The University of Wisconsin-Madison topped the list for the third year in a row, with 93 volunteers. GW tied the Miami University (Ohio) by sending 36 alumni abroad.

Other local colleges in the top 25 include Georgetown University at 21, University of Maryland at 23 and American University at 24.

“At a school like GW, students are really into giving back,” said Sherlene McCarther, a D.C. Peace Corps recruiter. “They want to help not only in the United States but also overseas.”

McCarther said that schools with strong community service programs, like GW, often send large numbers of students into programs like the Peace Corps.

More than 7,000 volunteers are working in 77 countries, mostly in Africa and Europe. McCarther said the Peace Corps is looking for volunteers for the two-year term “who are adventurous, love to learn and have a desire to help.”

While the organization does not want to scare anyone off with its extensive application process, McCarther said the Peace Corps looks for people with certain talents and knowledge. Each country may require or request different skills – such as how to build a bridge or business skills. She said everyone has a specific skill that can be applied to the region where it is needed most.

The 12-page initial application includes questions ranging from knowledge of CPR and emergency medical procedures to the ability to raise and grow a vegetable garden. The nine- to 12-month process also includes an in-depth interview and a federal background check.

Benefits to service include the coverage of housing and travel costs, possible deferment of college loans, comprehensive medical and dental coverage, 24 vacation days a year and a $6,075 stipend after the completion of service.

Volunteers can work in education, business, environment, agricultural, healthcare and community development. McCarther said 36 percent of current volunteers are in education, followed by 21 percent in healthcare.

“The regions which currently request the most volunteers are Central and Eastern Europe,” McCarther said. “Many students want to go to Spanish-speaking countries to enhance their knowledge, because Spanish has almost become a second language in the United States.”

She added that Spanish-speaking nations in Latin America comprise the most competitive region, because there are the fewest amount of positions open in the area.

Once students are approved to travel, there are special Peace Corps placement officers that match them to a country’s requests. Volunteers have the right to refuse the country’s invitation.

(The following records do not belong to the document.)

(** * ASL recognition backend (backend/main.py): model and verified properties

    The recognition pipeline of backend/main.py is embedded function by
    function: the one-euro filter, the landmark smoothing loop with its
    raw-coordinate fallback, the geometric feature extractor, the rule
    matcher over the static lexicon, and the sentence builder with its
    majority vote and repeat cooldown.

    Python floats are IEEE 754 binary64 numbers and are modelled by Rocq's
    primitive floats, so thresholds such as [8 * 0.65] or [score / total]
    evaluate in the model exactly as they do in CPython.  Wall-clock readings
    ([time.time()]) are explicit arguments.  The two libm-backed NumPy
    routines the extractor calls ([np.arccos], [np.degrees]) are parameters of
    the model (record [Libm]). *)

From Stdlib Require Import Floats.
From stdpp Require Import base option list gmap strings.

Local Open Scope string_scope.
Local Open Scope list_scope.

(** ** Python values, exceptions *)

(** A coordinate read from a JSON landmark is a number or [None] (a missing
    key read with [.get], or a JSON null). *)
Inductive pyval : Type :=
  | PyNone
  | PyFloat (f : float).

Inductive exn : Type :=
  | TypeError
  | IndexError
  | ZeroDivisionError.

Inductive result (A : Type) : Type :=
  | Ok (a : A)
  | Raise (e : exn).
Arguments Ok {A} a.
Arguments Raise {A} e.

Global Instance result_ret : MRet result := λ A a, Ok a.
Global Instance result_bind : MBind result := λ A B k m,
  match m with
  | Ok a => k a
  | Raise e => Raise e
  end.

(** Stateful Python code: the state survives a raised exception (objects
    mutated before the raise stay mutated). *)
Definition ST (S A : Type) : Type := S → result A * S.

Definition st_ret {S A} (a : A) : ST S A := λ s, (Ok a, s).
Definition st_raise {S A} (e : exn) : ST S A := λ s, (Raise e, s).
Definition st_bind {S A B} (m : ST S A) (k : A → ST S B) : ST S B := λ s,
  match m s with
  | (Ok a, s') => k a s'
  | (Raise e, s') => (Raise e, s')
  end.

Declare Scope st_scope.
Delimit Scope st_scope with st.
Notation "x <- m ;; k" := (st_bind m (λ x, k))
  (at level 100, m at next level, right associativity) : st_scope.

(** Arithmetic on values: [None] operands raise [TypeError]; float division
    by zero raises [ZeroDivisionError]. *)
Definition as_float (v : pyval) : result float :=
  match v with
  | PyFloat f => Ok f
  | PyNone => Raise TypeError
  end.

Definition py_sub (a b : pyval) : result float :=
  x ← as_float a; y ← as_float b; Ok (x - y)%float.

Definition py_div (a b : float) : result float :=
  if (b =? 0)%float then Raise ZeroDivisionError else Ok (a / b)%float.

Most volunteers do not turn down their bid “because every experience is unique,” said Jabu Salazar, a volunteer who served in South Africa. He said he enjoyed his time, even extending it to three years. Salazar said he met thousands of people when he served in South Africa, where he worked on projects ranging from education to AIDS awareness.

McCarther said Salazar’s experience is not uncommon, adding “we have a lot of people who fully enjoy their services.”

Since Sept. 11, McCarther said there has been a greater security concern.

“This is a crazy world, so we just stay on top and are prepared,” she said. “We work closely with the ambassadors of all of the countries where volunteers are located. If there are even rumors of problems, we pull the volunteers out immediately.”

McCarther said the agency has not changed much from its conception in 1961, when President John F. Kennedy asked a group of college students at the University of Michigan “to serve their country and the cause of peace.”

Ambassadors, successful businessmen, educators, journalists and politicians, including political commentator Chris Matthews and Health Secretary Donna Shalala, are among Peace Corps alumni.

More than 162,000 volunteers and 135 countries later, McCarther said the Corps “is an agency which is going to pay you to help you experience the most.”